Description of Capital Stock

The following summary of provisions of Spark’s capital stock, certificate of incorporation and by-laws is not intended to be complete. It is qualified by reference to the provisions of applicable law and to Spark’s certificate of incorporation, as amended, and bylaws included as exhibits to this Form 8-K.

Spark’s authorized capital stock consists of 100,000,000 shares of Common Stock, $0.001 par value, and 10,000,000 shares of preferred stock, $0.001 par value, of which 450,000 are designated as Series C Junior Convertible Cumulative Preferred Stock and are related to the Rights Plan, as further described under Item 3.30 of this Form 8-K.

Common Stock

Under Spark’s certificate of incorporation, holders of Common Stock are entitled to one vote for each share held on all matters submitted to a vote of stockholders and do not have cumulative voting rights. Accordingly, holders of a majority of the shares of Common Stock entitled to vote in any election of directors may elect all of the directors standing for election. Holders of Common Stock are entitled to receive proportionately any dividends as may be declared by Spark’s board of directors, subject to any preferential dividend or other rights of outstanding preferred stock. Upon Spark’s dissolution or liquidation, the holders of Common Stock are entitled to receive proportionately Spark’s net assets available after the payment of all debts and other liabilities and subject to the preferential or other rights of any outstanding preferred stock. Holders of Common Stock have no preemptive, subscription, redemption or conversion rights. Spark’s outstanding shares of Common Stock are fully paid and nonassessable. There are no redemption or sinking fund provisions applicable to the Common Stock.
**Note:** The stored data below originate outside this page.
(** A provider fails: the request raises (network error, timeout) or the
    status of the response is not 200. *)
Definition provider_failed (r : http_result) : Prop :=
  r = RequestFailed \/ exists status body, r = Response status body /\ status <> 200.

Section Engine.
Context `{Host}.

(** [json.loads(s)] and [resp.json()] as calls that can raise. *)
Definition loads (body : string) : outcome pyval := json_loads body.

(** The body of the first [try]: the content of a Groq answer. *)
Definition groq_answer (r : http_result) : outcome (option string) :=
  match r with
  | RequestFailed => Raised RequestError
  | Response status body =>
      if status =? 200 then
        j ← loads body;
        choices ← Py.getitem j "choices";
        first ← Py.getitem0 choices;
        message ← Py.getitem first "message";
        content ← Py.getitem message "content";
        stripped ← Py.strip content;
        Returned (Some stripped)
      else Returned None
  end.

(** The body of the second [try]: the response field of an Ollama answer. *)
Definition ollama_answer (r : http_result) : outcome (option string) :=
  match r with
  | RequestFailed => Raised RequestError
  | Response status body =>
      if status =? 200 then
        j ← loads body;
        response ← Py.get j "response" (PStr EmptyString);
        stripped ← Py.strip response;
        Returned (Some stripped)
      else Returned None
  end.

(** [_call_llm]: [groq] and [ollama] are the two endpoints. *)
Definition _call_llm (groq ollama : string -> http_result) (prompt : string)
  : outcome string :=
  let from_groq :=
    if Str.nonempty GROQ_API_KEY
    then otry (groq_answer (groq prompt)) (Returned None)
    else Returned None in
  g ← from_groq;
  match g with
  | Some content => Returned content
  | None =>
      o ← otry (ollama_answer (ollama prompt)) (Returned None);
      match o with
      | Some response => Returned response
      | None => Returned unavailable_reply
      end
  end.

End Engine.

(** ** Decision engine *)

Module Regex.

Definition close : ascii := "}"%char.
Definition open : ascii := "{"%char.

(** [[^}]*\}] at the head of [s]: the text up to and including the first
    closing brace. *)
Fixpoint until_close (s : string) : option string :=
  match s with
  | EmptyString => None
  | String c s' =>
      if Ascii.eqb c close then Some (String close EmptyString)
      else String c <$> until_close s'
  end.

(** [\{[^}]+\}] anchored at the head of [s]. *)
Definition match_here (s : string) : option string :=
  match s with
  | String o (String c rest) =>
      if (Ascii.eqb o open && negb (Ascii.eqb c close))%bool
      then (fun m => String o (String c m)) <$> until_close rest
      else None
  | _ => None
  end.

(** [re.search(r'\{[^}]+\}', s)]: the leftmost match, [match.group(0)]. *)
Fixpoint search (s : string) : option string :=
  match match_here s with
  | Some m => Some m
  | None =>
      match s with
      | EmptyString => None
      | String _ s' => search s'
      end
  end.

(** A text of the shape the pattern describes: an opening brace, one or
    more characters other than a closing brace, a closing brace. *)
Definition brace_group (m : string) : Prop :=
  exists body, m = String open (body +:+ String close EmptyString)
    /\ body <> EmptyString
    /\ ~ Str.occurs_in (String close EmptyString) body.

(** [m] is the first such group of [r]: none starts further left. *)
Definition first_brace_group (r m : string) : Prop :=
  exists pre post, r = pre +:+ m +:+ post /\ brace_group m
    /\ forall pre' m' post', r = pre' +:+ m' +:+ post' -> brace_group m' ->
         (String.length pre <= String.length pre')%nat.

End Regex.

(** The action returned when the reply cannot be parsed. *)
Definition parse_error_action : pyval :=
  PDict (list_to_map [("action", PStr "wait"); ("reason", PStr "Parse error")]).

Section Decision.
Context `{Host}.

(** The parsing part of [_ask_llm_action] (the [try] after the call). *)
Definition parse_reply (response : string) : outcome pyval :=
  otry_decode (loads response)
    (let extracted :=
       match Regex.search response with
       | Some group0 => otry (Some <$> loads group0) (Returned None)
       | None => Returned None
       end in
     e ← extracted;
     match e with
     | Some action => Returned action
     | None => Returned parse_error_action
     end).

End Decision.

Module Prompt.

(** [history[-5:]]. *)
Definition last5 (history : list string) : list string :=
  drop (length history - 5)%nat history.

Definition history_text (history : list string) : string :=
  match history with
  | [] => "None yet"
  | _ => Str.join Str.nl (last5 history)
  end.

(** ["k":"v"] and an object of such fields, as the prompt spells them. *)
Definition kv (k v : string) : string := Str.quoted k +:+ ":" +:+ Str.quoted v.
Definition obj (fields : list string) : string := "{" +:+ Str.join "," fields +:+ "}".
Definition element_num : string := Str.quoted "element" +:+ ":<num>".

(** The f-string of [_ask_llm_action]. *)
Definition render (elements_text goal page_url page_title : string)
    (history : list string) : string :=
  Str.join Str.nl [
    "You are a browser automation agent. Goal: " +:+ goal;
    EmptyString;
    "Page: " +:+ page_title +:+ " (" +:+ page_url +:+ ")";
    "Previous actions: " +:+ history_text history;
    EmptyString;
    "Interactive elements:";
    elements_text;
    EmptyString;
    "Reply with ONLY a JSON object for the NEXT action:";
    "- Click: " +:+ obj [kv "action" "click"; element_num; kv "reason" "why"];
    "- Type: " +:+ obj [kv "action" "type"; element_num; kv "text" "value"; kv "reason" "why"];
    "- Press Enter: " +:+ obj [kv "action" "press_enter"; kv "reason" "why"];
    "- Scroll: " +:+ obj [kv "action" "scroll"; kv "reason" "why"];
    "- Done (at payment): " +:+ obj [kv "action" "done"; kv "reason" "At payment page"];
    "- Wait: " +:+ obj [kv "action" "wait"; kv "reason" "why"];
    EmptyString;
    "Rules: Fill origin/destination inputs first, then search. If the pickup/origin is "
      +:+ Str.quoted "my current location" +:+ ", look for a "
      +:+ Str.quoted "Current location" +:+ " button or type "
      +:+ Str.quoted "Current location"
      +:+ " to let the site use geolocation. If you see payment/checkout/card fields, respond done. Pick ONE action."
  ].

End Prompt.

Section Ask.
Context `{Host}.

(** [_ask_llm_action]. *)
Definition _ask_llm_action (groq ollama : string -> http_result)
    (elements_text goal page_url page_title : string) (history : list string)
  : outcome pyval :=
  let prompt := Prompt.render elements_text goal page_url page_title history in
  response ← _call_llm groq ollama prompt;
  parse_reply response.

End Ask.

(** ** Action executor *)

Module Exec.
The rights, preferences and privileges of the holders of Common Stock are subject to, and may be adversely affected by, the rights of the holders of any shares of any series of preferred stock that Spark may designate in the future.

Preferred Stock

Spark’s board of directors has the authority, without further action by the stockholders, to issue up to 10,000,000 shares of preferred stock in one or more series and to fix the designations, powers, preferences, privileges of the preferred stock, including dividend rights, conversion rights, voting rights terms of redemption, liquidation preference, sinking fund terms and number of shares constituting any series or the designation of any series. The board of directors, without approval of holders of Common Stock, can issue preferred stock with voting, conversion or other rights that could adversely affect the voting power and other rights of the holders of Common Stock. Preferred stock could thus be issued quickly with terms calculated to delay or prevent a change in control of or make removal of management more difficult and/or impair the liquidation rights of Spark’s Common Stock. Additionally, the issuance of preferred stock may have the effect of decreasing the market price of the Common Stock.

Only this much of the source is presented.